§ **ASSIGNMENT**: The stretch wanted below opens at the line containing "withRole (Some (Full a4))" and closes at the line containing "PlanCallFails net ->". Please return it exactly, with no other lines.

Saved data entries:

**********

(** C5: while a run is in progress, [startSimulation] returns at its guard
    and the world (agents, logs, stage, report, timers, calls in flight) is
    the same as before: whenever [isSimulating] or [isOrchestrating] is set,
    and in every reachable world whose stage is between 1 and 5, where
    [isSimulating] is set. *)
Theorem start_ignored_while_busy :
  (forall w, isSimulating w || isOrchestrating w = true ->
     startSimulation w = (w, Some tt) /\ step w ClickStart = w) /\
  (forall t0 trace,
     let w := run (mount t0) trace in
     (1 <= simulationStep w <= 5)%nat ->
     isSimulating w = true /\ step w ClickStart = w).
Proof.
  split.
  - intros w Hbusy. simpl. by rewrite startSimulation_busy.
  - intros t0 trace w Hstage.
    pose proof (coherent_reachable t0 trace) as Hw. fold w in Hw.
    unfold coherent in Hw. destruct (isSimulating w) eqn:Hsim.
    + split; [done|]. simpl. rewrite startSimulation_busy; [done|].
      by rewrite Hsim.
    + destruct Hw as (_ & [Hs|Hs] & _); lia.
Qed.

(** What the continuation of [startSimulation] writes into a roster of five
    agents when the plan is the fallback. *)
Lemma fallback_roles a1 a2 a3 a4 a5 :
  mapPlan fallbackPlan [Full a1; Full a2; Full a3; Full a4; Full a5] =
  Some [ Full a1;
         withRole (Some (Full a2)) (JStr "Logic Bot") (JStr "Planning")
           (JStr "Analyzing requirements");
         withRole (Some (Full a3)) (JStr "Resource Bot") (JStr "Logistics")
           (JStr "Gathering resources");
         withRole (Some (Full a4)) (JStr "Review Bot") (JStr "Quality Control")
           (JStr "Verifying output");
         Full a5 ].
Proof. reflexivity. Qed.

(** C4: when the remote plan call fails (no credential, a request lost in
    transit, a response that is not a success, a body or a text that is not
    JSON, a body without the text), the plan provider returns the fallback
    triple, and when the call settles the agents with ids 2, 3 and 4 get
    the names, specialties and tasks of the triple. *)
Theorem plan_failure_gives_fallback mission net :
  PlanCallFails net ->
  callGeminiOrchestrator mission net = fallbackPlan /\
  forall w rest,
    fiveAgents (agents w) -> planCalls w = mission :: rest ->
    let w' := step w (PlanSettles net) in
    exists a2 a3 a4,
      agents w' !! 1%nat = Some (Full a2) /\
      agents w' !! 2%nat = Some (Full a3) /\
      agents w' !! 3%nat = Some (Full a4) /\
      a_id a2 = "2"%string /\ a_id a3 = "3"%string /\ a_id a4 = "4"%string /\
      (a_name a2, a_specialty a2, a_currentTask a2) =
        (JStr "Logic Bot", JStr "Planning", JStr "Analyzing requirements") /\
      (a_name a3, a_specialty a3, a_currentTask a3) =
        (JStr "Resource Bot", JStr "Logistics", JStr "Gathering resources") /\
      (a_name a4, a_specialty a4, a_currentTask a4) =
        (JStr "Review Bot", JStr "Quality Control", JStr "Verifying output").
Proof.
  intros Hfail. pose proof (callGeminiOrchestrator_fails mission net Hfail) as Hplan.
  split; [done|]. intros w rest Hfive Hcalls. simpl. rewrite Hcalls, Hplan.
  destruct (fiveAgents_inv _ Hfive) as (a1 & a2 & a3 & a4 & a5 & Hagents & _ & H2 & H3 & H4 & _).
  destruct (startSimulation_resume_cases fallbackPlan (with_planCalls rest w))
    as [[Hnone _]|(l & Hsome & -> & _)];
    simpl in *; rewrite Hagents, fallback_roles in *; simplify_eq.
  eexists _, _, _. repeat split; simpl; congruence.
Qed.

(** C6, as the code has it: the plan provider returns either the fallback
    triple, which holds exactly three role records, when the call fails, or
    else the value the text of the response parses to, as it is and
    whatever its shape; it never mixes the two. *)
Theorem plan_is_parsed_text_or_fallback mission net :
  threeRoles fallbackPlan = true /\
  ((PlanCallFails net /\ callGeminiOrchestrator mission net = fallbackPlan) \/
   (exists data text,
      apiKey <> EmptyString /\ net = Response true (Some data) /\
      responseText data = Some text /\
      JSON_parse text = Some (callGeminiOrchestrator mission net))).
Proof. split; [done | apply callGeminiOrchestrator_cases]. Qed.

(** C7: [resetSimulation] puts the agents back to the template and the
    stage to 0 and leaves the pending timers where they are, so that the
    callback at the head of the queue, scheduled before the reset, is the
    one that runs once its time has come, and sets its stage.  In the
    trace start, plan settles (on the fallback), reset, 1500 ms pass, the
    timer fires: a run is in progress; the five timers it scheduled are
    still pending after the reset; what runs is its first callback; the
    stage goes from 0 to 2, agent 1 from [idle] to [working], and the log
    from the one entry of the reset to two. *)
Theorem reset_does_not_cancel_timers :
  (forall w,
     let w' := step w ClickReset in
     agents w' = initialAgents /\ simulationStep w' = 0%nat /\
     timers w' = timers w) /\
  (forall w due cb rest ms,
     timers w = (due, cb) :: rest -> due <= now w + Z.of_N ms ->
     let w' := step w ClickReset in
     let w'' := step (step w' (Elapse ms)) TimerFires in
     timers w' = (due, cb) :: rest /\ simulationStep w' = 0%nat /\
     w'' = fst (timerCallback cb (with_timers rest (step w' (Elapse ms)))) /\
     simulationStep w'' = stageOf cb /\ timers w'' = rest) /\
  (forall t0,
     let w := run (mount t0) [ClickStart; PlanSettles NetworkError] in
     let w' := step w ClickReset in
     let w'' := step (step w' (Elapse 1500)) TimerFires in
     isSimulating w = true /\
     timers w = pendingSteps t0 fallbackPlan /\ timers w' = timers w /\
     w'' = fst (timerCallback (Step1 fallbackPlan)
                  (with_timers (drop 1 (pendingSteps t0 fallbackPlan))
                     (step w' (Elapse 1500)))) /\
     simulationStep w' = 0%nat /\ simulationStep w'' = 2%nat /\
     map statusOf (agents w') = replicate 5 (Some idle) /\
     map statusOf (agents w'') = Some working :: replicate 4 (Some idle) /\
     map l_message (logs w') =
       ["Agentic Mesh Online. Enter a mission to begin."%string] /\
     map l_message (logs w'') =
       ["Decomposed mission. Assigning roles: Logic Bot, Resource Bot, Review Bot."%string;
        "Agentic Mesh Online. Enter a mission to begin."%string] /\
     timers w'' = drop 1 (pendingSteps t0 fallbackPlan)).
Proof.
  assert (forall w due cb rest ms,
            timers w = (due, cb) :: rest -> due <= now w + Z.of_N ms ->
            step (step (step w ClickReset) (Elapse ms)) TimerFires =
            fst (timerCallback cb
                   (with_timers rest (step (step w ClickReset) (Elapse ms))))) as Hfires.
  { intros w due cb rest ms Htimers Hdue. cbn [step].
    change (timers (with_now _ _)) with (timers w).
    change (now (with_now ?n _)) with n.
    change (now (fst (resetSimulation w))) with (now w).
    rewrite Htimers. apply Z.leb_le in Hdue. by rewrite Hdue. }
  split; [done|]. split.
  - intros w due cb rest ms Htimers Hdue. cbn zeta.
    rewrite (Hfires w due cb rest ms Htimers Hdue).
    split; [done|]. split; [done|]. split; [done|].
    split; [apply timerCallback_stage|]. by rewrite timerCallback_timers.
  - intros t0. cbn [run foldl]. unfold mount.
    set (w1 := step (fst (resetSimulation (initialWorld t0))) ClickStart).
    assert (planCalls w1 = ["Plan a 3-day trip to Tokyo"%string] /\
            agents w1 = initialAgents /\ timers w1 = [] /\ now w1 = t0)
      as (Hc & Ha & Ht & Hn) by done.
    clearbody w1.
    set (w2 := step w1 (PlanSettles NetworkError)).
    assert (isSimulating w2 = true /\ timers w2 = pendingSteps t0 fallbackPlan /\
            now w2 = t0) as (Hs2 & Ht2 & Hn2).
    { unfold w2. cbn [step]. rewrite Hc.
      rewrite (callGeminiOrchestrator_fails _ _ fails_in_transit).
      destruct (startSimulation_resume_cases fallbackPlan (with_planCalls [] w1))
        as [[Hnone _]|(l & _ & _ & Hctl & _)].
      - simpl in Hnone. by rewrite Ha in Hnone.
      - destruct (control_eq _ _ _ _ _ Hctl) as (Hsim & _ & Htimers & _).
        split; [done|]. split; [|done].
        rewrite Htimers. simpl. by rewrite Ht, Hn, enqueue_pendingSteps. }
    clearbody w2.
    split; [done|]. split; [done|]. split; [done|].
    assert (t0 + 1500 <= now w2 + Z.of_N 1500) as Hdue by (rewrite Hn2; simpl; lia).
    rewrite (Hfires w2 _ _ _ 1500%N Ht2 Hdue).
    split; [done|]. split; [done|].
    set (w3 := step w2 ClickReset).
    assert (agents w3 = initialAgents /\
            map l_message (logs w3) =
              ["Agentic Mesh Online. Enter a mission to begin."%string])
      as (Ha3 & Hl3) by done.
    clearbody w3.
    unfold timerCallback, setSimulationStep, updateAgentStatus.
    rewrite hbind_write, hbind_setAgents.
    change (agents (with_simulationStep _ _)) with (agents w3). rewrite Ha3.
    cbn -[take]. split; [done|]. split; [done|]. split; [done|].
    split; [done|]. split; [|done].
    destruct (logs w3) as [|entry [|? ?]]; try discriminate Hl3.
    simpl in *. by rewrite Hl3.
Qed.

(** Where the summary provider does fall back: no credential, a request
    lost in transit, a body that is not JSON, a body on which the path to
    the text throws. *)
Lemma callGeminiSummary_falls_back logs net :
  is_Some (logText logs) ->
  apiKey = EmptyString \/ net = NetworkError \/
  (exists ok, net = Response ok None) \/
  (exists ok data, net = Response ok (Some data) /\ responseText data = None) ->
  callGeminiSummary logs net = Some (JStr fallbackSummary).
Proof.
  intros [text Hlogs] Hfail. unfold callGeminiSummary, summaryAttempt.
  rewrite Hlogs. simpl. f_equal.
  destruct Hfail as [->|[->|[[ok ->]|(ok & data & -> & Htext)]]].
  - done.
  - by destruct (String.eqb _ _).
  - by destruct (String.eqb _ _).
  - destruct (String.eqb _ _); [done|]. simpl. by rewrite Htext.
Qed.

(** Where it does not: with a credential, the text of the body is the
    summary whatever the status of the response, and whatever the text is. *)
Lemma callGeminiSummary_ignores_status logs ok data text :
  is_Some (logText logs) -> apiKey <> EmptyString ->
  responseText data = Some text ->
  callGeminiSummary logs (Response ok (Some data)) = Some text.
Proof.
  intros [t Hlogs] Hkey Htext. unfold callGeminiSummary, summaryAttempt.
  rewrite Hlogs. simpl. apply String.eqb_neq in Hkey. rewrite Hkey. simpl.
  by rewrite Htext.
Qed.

(** C8, as the code has it: after [resetSimulation], from the initial state
    as from any other, the log holds exactly one entry, with source System
    and message Agentic Mesh Online. Enter a mission to begin., and the
    five agents are there, all [idle], at stage 0. *)
Theorem reset_leaves_one_entry_and_idle_agents w :
  let w' := step w ClickReset in
  (exists entry,
     logs w' = [entry] /\
     l_source entry = JStr "System" /\
     l_message entry = "Agentic Mesh Online. Enter a mission to begin."%string /\
     l_timestamp entry = timeString (now w)) /\
  fiveAgents (agents w') /\
  map statusOf (agents w') = replicate 5 (Some idle) /\
  simulationStep w' = 0%nat.
Proof.
  cbn [step]. unfold resetSimulation.
  rewrite hbind_setAgents. unfold setSimulationStep, setLogs, setMissionReport.
  rewrite !hbind_write, addLog_eq. cbn [fst].
  split; [|by repeat split].
  by exists (newEntry w (JStr "System") "Agentic Mesh Online. Enter a mission to begin.").
Qed.

(** ** Further properties of the code *)

(** X1: the colour of an agent's disc tells its status, and nothing else
    except for an idle agent, where it also tells the orchestrator from the
    others: two agents get the same classes exactly when they have the same
    status and, if idle, are both or neither the orchestrator. *)
Theorem getAgentColor_tells_status status type status' type' :
  getAgentColor status type = getAgentColor status' type' <->
  status = status' /\
  (status = idle -> (type = Orchestrator <-> type' = Orchestrator)).
Proof.
  split.
  - destruct status, type, status', type'; simpl; intros H;
      first [discriminate H | split; [done|]; intros; split; intros; done].
  - intros [<- Htype]. destruct status; simpl; try done.
    destruct type, type'; simpl; try done;
      destruct (Htype eq_refl) as [H1 H2]; first [by discriminate H1 | by discriminate H2].
Qed.

Lemma twoDigits_below_100 (k : nat) :
  (k < 100)%nat -> twoDigits (Z.of_nat k) = twoDigitString (Z.of_nat k).
Proof.
  intros Hk.
  assert (forallb (fun i => String.eqb (twoDigits (Z.of_nat i)) (twoDigitString (Z.of_nat i)))
            (seq 0 100) = true) as Hall by (vm_compute; reflexivity).
  rewrite forallb_forall in Hall. apply String.eqb_eq, Hall, in_seq. lia.
Qed.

**********

§ **EXPECTED OUTPUT**:
         withRole (Some (Full a4)) (JStr "Review Bot") (JStr "Quality Control")
           (JStr "Verifying output");
         Full a5 ].
Proof. reflexivity. Qed.

(** C4: when the remote plan call fails (no credential, a request lost in
    transit, a response that is not a success, a body or a text that is not
    JSON, a body without the text), the plan provider returns the fallback
    triple, and when the call settles the agents with ids 2, 3 and 4 get
    the names, specialties and tasks of the triple. *)
Theorem plan_failure_gives_fallback mission net :
  PlanCallFails net ->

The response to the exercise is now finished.